Saved data entries
_ _ _ _ _
(** * Vision-grounded action loop of the sentience-sdk-playground demos

    A shallow embedding of the Python sources

      - [local_llm/check_cache_sizes.py]            ([format_size],
        [get_dir_size]),
      - [google_search/demo1_sdk/main.py]           ([filter_elements], the
        bounding-box validation of scenes 1 and 3, the ad filter of scene 3),
      - [amazon_shopping/demo2_vision_llm/vision_agent.py]
        ([VisionAgent.analyze_screenshot]),
      - [amazon_shopping/demo2_vision_llm/main.py]  (scenes 1 to 5),
      - [google_search/demo2_vision/main.py]        (scenes 1 to 4),

    and the properties of the action loop proved about them.

    Conventions.  Python exceptions are values of [exn]; a computation that
    may raise returns an [outcome].  Code that talks to the browser, the model
    provider or the token tracker runs in the monad [M] of section
    [ActionLoop]: it threads the state of the outside world and the list of
    calls made so far, and stops at the first exception.  Console output
    ([print]) is not modelled. *)

From Stdlib Require Import ZArith Lia Bool List.
From Stdlib Require Import Floats.SpecFloat.
From Stdlib Require Import Numbers.DecimalString.
From stdpp Require Import base option list strings gmap.

Local Open Scope string_scope.
Local Open Scope Z_scope.

(** ** Python exceptions and fallible results *)

Inductive exn : Type :=
  | PyException (msg : string)     (* [raise Exception(msg)] *)
  | AttributeError (msg : string)  (* attribute lookup on a value without it *)
  | TypeError (msg : string)
  | KeyError (key : string)
  | OverflowError (msg : string)
  | RecursionError (msg : string)
  | ValueError (msg : string)
  | ExternalError (cause : string). (* raised inside a library or driver call *)

Inductive outcome (A : Type) : Type :=
  | Ok (a : A)
  | Raise (e : exn).
Arguments Ok {A} a.
Arguments Raise {A} e.

Definition rbind {A B} (r : outcome A) (k : A -> outcome B) : outcome B :=
  match r with
  | Ok a => k a
  | Raise e => Raise e
  end.

(** Decimal rendering of a Python [int] ([str(n)]). *)
Definition str_of_Z (n : Z) : string := NilZero.string_of_int (Z.to_int n).

(** ** [check_cache_sizes.format_size] *)

Module CacheSizes.

(** Python floats are IEEE 754 binary64 numbers. *)
Definition prec : Z := 53.
Definition emax : Z := 1024.

Inductive pynum : Type :=
  | PInt (n : Z)
  | PFloat (f : spec_float).

(** [float(n)]: round to nearest, ties to even; an [int] beyond the range of
    a double raises [OverflowError]. *)
Definition float_of_int (n : Z) : outcome spec_float :=
  match binary_normalize prec emax n 0 false with
  | S754_infinity _ => Raise (OverflowError "int too large to convert to float")
  | f => Ok f
  end.

(** The literal [1024.0], that is 2^52 * 2^-42. *)
Definition f1024 : spec_float := S754_finite false 4503599627370496 (-42).

(** [bytes_size < 1024.0].  Python compares an [int] with a [float] exactly,
    without converting the [int]. *)
Definition lt_1024 (x : pynum) : bool :=
  match x with
  | PInt n => n <? 1024
  | PFloat f => SFltb f f1024
  end.

(** [bytes_size / 1024.0]: a true division, which converts an [int] operand
    to [float] first. *)
Definition div_1024 (x : pynum) : outcome pynum :=
  match x with
  | PInt n => rbind (float_of_int n) (fun f => Ok (PFloat (SFdiv prec emax f f1024)))
  | PFloat f => Ok (PFloat (SFdiv prec emax f f1024))
  end.

(** The number of tenths nearest to [m * 2^e], ties to the even one: the
    correctly rounded conversion done by ['%.1f']. *)
Definition round_tenths (m : positive) (e : Z) : Z :=
  match e with
  | Zneg p =>
      let d := 2 ^ Zpos p in
      let q := (10 * Zpos m) / d in
      let r := (10 * Zpos m) mod d in
      match 2 * r ?= d with
      | Lt => q
      | Gt => q + 1
      | Eq => if Z.even q then q else q + 1
      end
  | _ => 10 * Zpos m * 2 ^ e
  end.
_ _ _ _ _
HOW TO COMPLETE THIS TASK - There is a line with "A shallow embedding of the Python sources" and a line with "- [amazon_shopping/demo2_vision_llm/vision_agent.py]" above. Copy exactly those two lines and all lines between them, with nothing else.

YOUR RESPONSE -
    A shallow embedding of the Python sources

      - [local_llm/check_cache_sizes.py]            ([format_size],
        [get_dir_size]),
      - [google_search/demo1_sdk/main.py]           ([filter_elements], the
        bounding-box validation of scenes 1 and 3, the ad filter of scene 3),
      - [amazon_shopping/demo2_vision_llm/vision_agent.py]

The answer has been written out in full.